Every record is to be printed exactly as it appears.

Data for review:
:::::

(** ** A negative [base] (C10) *)

(** C10: for the frame at index [i] with [base = -k], [1 <= k <= i], the
    validator reports nothing about [base] (its only possible diagnostic
    is the one about missing [overrides]/[append_ops]), and the resolver,
    whose list of resolved frames has [i] entries at that point, takes
    [processed_ops[-k]], the resolved ops of frame [i - k], and derives
    the frame from them. *)
Theorem negative_base_resolves_from_earlier_frame
    (pre post P : list json) (items : list (string * json)) (k palette_size : Z)
    (strict : bool) :
  let i := Z.of_nat (length pre) in
  PyVal.lookup_key "base" items = Some (JInt (- k)) ->
  1 <= k <= i ->
  process_frame_inheritance pre = Ok P ->
  base_diagnostics (JInt (- k)) i = []
  /\ validate_frame (JDict items) i palette_size strict
     = Ok (if has_changes items then []
           else [Diag InheritedNeedsChanges (Some i) None])
  /\ Z.of_nat (length P) = i
  /\ exists base,
       P !! Z.to_nat (i - k) = Some base
       /\ PyVal.get P (- k) = Ok base
       /\ resolve_frame P (JDict items) = derive base (JDict items)
       /\ process_frame_inheritance (pre ++ JDict items :: post)
          = (let* ops := derive base (JDict items) in resolve_more post (P ++ [ops])).
Proof.
  intros i Hb Hk HP.
  assert (Hdiag : base_diagnostics (JInt (- k)) i = []).
  { unfold base_diagnostics. cbn. destruct (Z.geb_spec (- k) i); [lia|reflexivity]. }
  assert (Hlen : Z.of_nat (length P) = i).
  { apply resolve_more_length in HP. cbn in HP. subst i. lia. }
  split; [exact Hdiag|].
  split; [rewrite (validate_frame_derived items (JInt (- k))) by exact Hb;
          rewrite Hdiag; reflexivity|].
  split; [exact Hlen|].
  destruct (lookup_lt_is_Some_2 P (Z.to_nat (i - k))) as [base Hbase]; [lia|].
  assert (Hget : PyVal.get P (- k) = Ok base).
  { apply get_negative; [lia|]. rewrite Hlen. exact Hbase. }
  assert (Hres : resolve_frame P (JDict items) = derive base (JDict items)).
  { unfold resolve_frame. cbn. rewrite Hb. cbn. rewrite Hget. reflexivity. }
  exists base. repeat split; try assumption.
  unfold process_frame_inheritance in *. rewrite fold_m_app.
  change (fold_m _ pre []) with (resolve_more pre []).
  unfold resolve_more. rewrite HP. cbn [Py.bind fold_m]. rewrite Hres.
  destruct (derive base (JDict items)); reflexivity.
Qed.

Lemma negative_base_resolves_from_earlier_frame_witness :
  let pre := [JDict [("ops", JList [int_op "clear" [0]])];
              JDict [("ops", JList [int_op "clear" [1]])]] in
  let items := [("base", JInt (- 2)); ("append_ops", JList [int_op "pixel" [1; 0; 0]])] in
  let P := [JList [int_op "clear" [0]]; JList [int_op "clear" [1]]] in
  let i := Z.of_nat (length pre) in
  base_diagnostics (JInt (- 2)) i = []
  /\ validate_frame (JDict items) i 2 false
     = Ok (if has_changes items then []
           else [Diag InheritedNeedsChanges (Some i) None])
  /\ Z.of_nat (length P) = i
  /\ exists base,
       P !! Z.to_nat (i - 2) = Some base
       /\ PyVal.get P (- 2) = Ok base
       /\ resolve_frame P (JDict items) = derive base (JDict items)
       /\ process_frame_inheritance (pre ++ JDict items :: [])
          = (let* ops := derive base (JDict items) in resolve_more [] (P ++ [ops])).
Proof.
  apply (negative_base_resolves_from_earlier_frame
           [JDict [("ops", JList [int_op "clear" [0]])];
            JDict [("ops", JList [int_op "clear" [1]])]]
           []
           [JList [int_op "clear" [0]]; JList [int_op "clear" [1]]]
           [("base", JInt (- 2)); ("append_ops", JList [int_op "pixel" [1; 0; 0]])]
           2 2 false);
    [reflexivity | cbn; lia | reflexivity].
Defined.

(** ** Loops that write nothing *)

Lemma bind_run {A B} (c : M A) (k : A -> M B) (m : mem) :
  Buf.bind c k m = match c m with
                   | (Ok a, m') => k a m'
                   | (Fail f, m') => (Fail f, m')
                   end.
Proof. reflexivity. Qed.

Lemma for_each_quiet {A} (l : list A) (body : A -> M unit) (m : mem) :
  (forall a, a ∈ l -> quiet (body a) m) -> quiet (for_each l body) m.
Proof.
  unfold quiet. induction l as [|a l IH]; intros H; cbn [for_each].
  - left. reflexivity.
  - rewrite bind_run. destruct (H a) as [E|[e E]]; [left| |]; rewrite E.
    + apply IH. intros b Hb. apply H. right. exact Hb.
    + right. eauto.
Qed.
(* ===== verification/_CoqProject ===== *)
-Q . S2P
Prelude.v
IterableQueue.v
QueueLife.v
SpscQueue.v
SpscWeak.v
WeakReader.v
ReadoutTypes.v
LatencyBuffer.v
BinarySearchQueue.v
FixedRateQueue.v
SkipListBuffer.v
FrameErrorRegistry.v
CallbackRegistry.v
FragmentSearch.v
LiveRequest.v
Float32.v
TestUtilities.v
RequestHandler.v
RequestSync.v
Recording.v
SkipListHandler.v
Threads.v
LiveHandler.v
LiveRing.v
LiveSkipList.v
RawDataProcessor.v
BufferCopy.v
FileIO.v
RecordingFile.v
Recorder.v
RateLimiter.v
ErrorBitGenerator.v
FileSource.v
SourceEmulator.v
DataHandling.v
HandlerLife.v
RequestFlow.v
ModuleLife.v
ZeroCopy.v
FakeCardReader.v
EmulatorLife.v
DataSubscriber.v
(** One access of the consumer. *)
Definition consumer_step (m : machine) : outcome machine :=
  let q := shared m in
  match consumer m with
  | CIdle =>
      Ret (mkMachine q (producer m) (CLoaded (readIndex_ q)) (produced m) (consumed m))
  | CLoaded currentRead =>
      if currentRead =? writeIndex_ q then
        Ret (mkMachine q (producer m) CIdle (produced m) (consumed m))
      else
        Ret (mkMachine q (producer m) (CNonEmpty currentRead (next_record (size_ q) currentRead))
               (produced m) (consumed m))
  | CNonEmpty currentRead nextRecord =>
      x ← slot_read (records_ q) currentRead;
      Ret (mkMachine q (producer m) (CMoved x currentRead nextRecord) (produced m) (consumed m))
  | CMoved x currentRead nextRecord =>
      recs ← slot_destroy (records_ q) currentRead;
      Ret (mkMachine (with_records q recs) (producer m) (CDestroyed x nextRecord)
             (produced m) (consumed m))
  | CDestroyed x nextRecord =>
      Ret (mkMachine (with_readIndex q nextRecord) (producer m) CIdle
             (produced m) (consumed m ++ [x]))
  end.

Inductive spsc_step : machine -> machine -> Prop :=
| step_producer x m m' : producer_step x m = Ret m' -> spsc_step m m'
| step_consumer m m' : consumer_step m = Ret m' -> spsc_step m m'.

:::::

Final answer:
(** ** A negative [base] (C10) *)

(** C10: for the frame at index [i] with [base = -k], [1 <= k <= i], the
    validator reports nothing about [base] (its only possible diagnostic
    is the one about missing [overrides]/[append_ops]), and the resolver,
    whose list of resolved frames has [i] entries at that point, takes
    [processed_ops[-k]], the resolved ops of frame [i - k], and derives
    the frame from them. *)
Theorem negative_base_resolves_from_earlier_frame
    (pre post P : list json) (items : list (string * json)) (k palette_size : Z)
    (strict : bool) :
  let i := Z.of_nat (length pre) in
  PyVal.lookup_key "base" items = Some (JInt (- k)) ->
  1 <= k <= i ->
  process_frame_inheritance pre = Ok P ->
  base_diagnostics (JInt (- k)) i = []
  /\ validate_frame (JDict items) i palette_size strict
     = Ok (if has_changes items then []
           else [Diag InheritedNeedsChanges (Some i) None])
  /\ Z.of_nat (length P) = i
  /\ exists base,
       P !! Z.to_nat (i - k) = Some base
       /\ PyVal.get P (- k) = Ok base
       /\ resolve_frame P (JDict items) = derive base (JDict items)
       /\ process_frame_inheritance (pre ++ JDict items :: post)
          = (let* ops := derive base (JDict items) in resolve_more post (P ++ [ops])).
Proof.
  intros i Hb Hk HP.
  assert (Hdiag : base_diagnostics (JInt (- k)) i = []).
  { unfold base_diagnostics. cbn. destruct (Z.geb_spec (- k) i); [lia|reflexivity]. }
  assert (Hlen : Z.of_nat (length P) = i).
  { apply resolve_more_length in HP. cbn in HP. subst i. lia. }
  split; [exact Hdiag|].
  split; [rewrite (validate_frame_derived items (JInt (- k))) by exact Hb;
          rewrite Hdiag; reflexivity|].
  split; [exact Hlen|].
  destruct (lookup_lt_is_Some_2 P (Z.to_nat (i - k))) as [base Hbase]; [lia|].
  assert (Hget : PyVal.get P (- k) = Ok base).
  { apply get_negative; [lia|]. rewrite Hlen. exact Hbase. }
  assert (Hres : resolve_frame P (JDict items) = derive base (JDict items)).
  { unfold resolve_frame. cbn. rewrite Hb. cbn. rewrite Hget. reflexivity. }
  exists base. repeat split; try assumption.
  unfold process_frame_inheritance in *. rewrite fold_m_app.
  change (fold_m _ pre []) with (resolve_more pre []).
  unfold resolve_more. rewrite HP. cbn [Py.bind fold_m]. rewrite Hres.
  destruct (derive base (JDict items)); reflexivity.
Qed.

Lemma negative_base_resolves_from_earlier_frame_witness :
  let pre := [JDict [("ops", JList [int_op "clear" [0]])];
              JDict [("ops", JList [int_op "clear" [1]])]] in
  let items := [("base", JInt (- 2)); ("append_ops", JList [int_op "pixel" [1; 0; 0]])] in
  let P := [JList [int_op "clear" [0]]; JList [int_op "clear" [1]]] in
  let i := Z.of_nat (length pre) in
  base_diagnostics (JInt (- 2)) i = []
  /\ validate_frame (JDict items) i 2 false
     = Ok (if has_changes items then []
           else [Diag InheritedNeedsChanges (Some i) None])
  /\ Z.of_nat (length P) = i
  /\ exists base,
       P !! Z.to_nat (i - 2) = Some base
       /\ PyVal.get P (- 2) = Ok base
       /\ resolve_frame P (JDict items) = derive base (JDict items)
       /\ process_frame_inheritance (pre ++ JDict items :: [])
          = (let* ops := derive base (JDict items) in resolve_more [] (P ++ [ops])).
Proof.
  apply (negative_base_resolves_from_earlier_frame
           [JDict [("ops", JList [int_op "clear" [0]])];
            JDict [("ops", JList [int_op "clear" [1]])]]
           []
           [JList [int_op "clear" [0]]; JList [int_op "clear" [1]]]
           [("base", JInt (- 2)); ("append_ops", JList [int_op "pixel" [1; 0; 0]])]
           2 2 false);
    [reflexivity | cbn; lia | reflexivity].
Defined.

(** ** Loops that write nothing *)

Lemma bind_run {A B} (c : M A) (k : A -> M B) (m : mem) :
  Buf.bind c k m = match c m with
                   | (Ok a, m') => k a m'
                   | (Fail f, m') => (Fail f, m')
                   end.
Proof. reflexivity. Qed.

Lemma for_each_quiet {A} (l : list A) (body : A -> M unit) (m : mem) :
  (forall a, a ∈ l -> quiet (body a) m) -> quiet (for_each l body) m.
Proof.
  unfold quiet. induction l as [|a l IH]; intros H; cbn [for_each].
  - left. reflexivity.
  - rewrite bind_run. destruct (H a) as [E|[e E]]; [left| |]; rewrite E.
    + apply IH. intros b Hb. apply H. right. exact Hb.
    + right. eauto.
Qed.
(* ===== verification/_CoqProject ===== *)
-Q . S2P
Prelude.v
IterableQueue.v
QueueLife.v
SpscQueue.v
SpscWeak.v
WeakReader.v
ReadoutTypes.v
LatencyBuffer.v
BinarySearchQueue.v
FixedRateQueue.v
SkipListBuffer.v
FrameErrorRegistry.v
CallbackRegistry.v
FragmentSearch.v
LiveRequest.v
Float32.v
TestUtilities.v
RequestHandler.v
RequestSync.v
Recording.v
SkipListHandler.v
Threads.v
LiveHandler.v
LiveRing.v
LiveSkipList.v
RawDataProcessor.v
BufferCopy.v
FileIO.v
RecordingFile.v
Recorder.v
RateLimiter.v
ErrorBitGenerator.v
FileSource.v
SourceEmulator.v
DataHandling.v
HandlerLife.v
RequestFlow.v
ModuleLife.v
ZeroCopy.v
FakeCardReader.v
EmulatorLife.v
DataSubscriber.v
(** One access of the consumer. *)
Definition consumer_step (m : machine) : outcome machine :=
  let q := shared m in
  match consumer m with
  | CIdle =>
      Ret (mkMachine q (producer m) (CLoaded (readIndex_ q)) (produced m) (consumed m))
  | CLoaded currentRead =>
      if currentRead =? writeIndex_ q then
        Ret (mkMachine q (producer m) CIdle (produced m) (consumed m))
      else
        Ret (mkMachine q (producer m) (CNonEmpty currentRead (next_record (size_ q) currentRead))
               (produced m) (consumed m))
  | CNonEmpty currentRead nextRecord =>
      x ← slot_read (records_ q) currentRead;
      Ret (mkMachine q (producer m) (CMoved x currentRead nextRecord) (produced m) (consumed m))
  | CMoved x currentRead nextRecord =>
      recs ← slot_destroy (records_ q) currentRead;
      Ret (mkMachine (with_records q recs) (producer m) (CDestroyed x nextRecord)
             (produced m) (consumed m))
  | CDestroyed x nextRecord =>
      Ret (mkMachine (with_readIndex q nextRecord) (producer m) CIdle
             (produced m) (consumed m ++ [x]))
  end.

Inductive spsc_step : machine -> machine -> Prop :=
| step_producer x m m' : producer_step x m = Ret m' -> spsc_step m m'
| step_consumer m m' : consumer_step m = Ret m' -> spsc_step m m'.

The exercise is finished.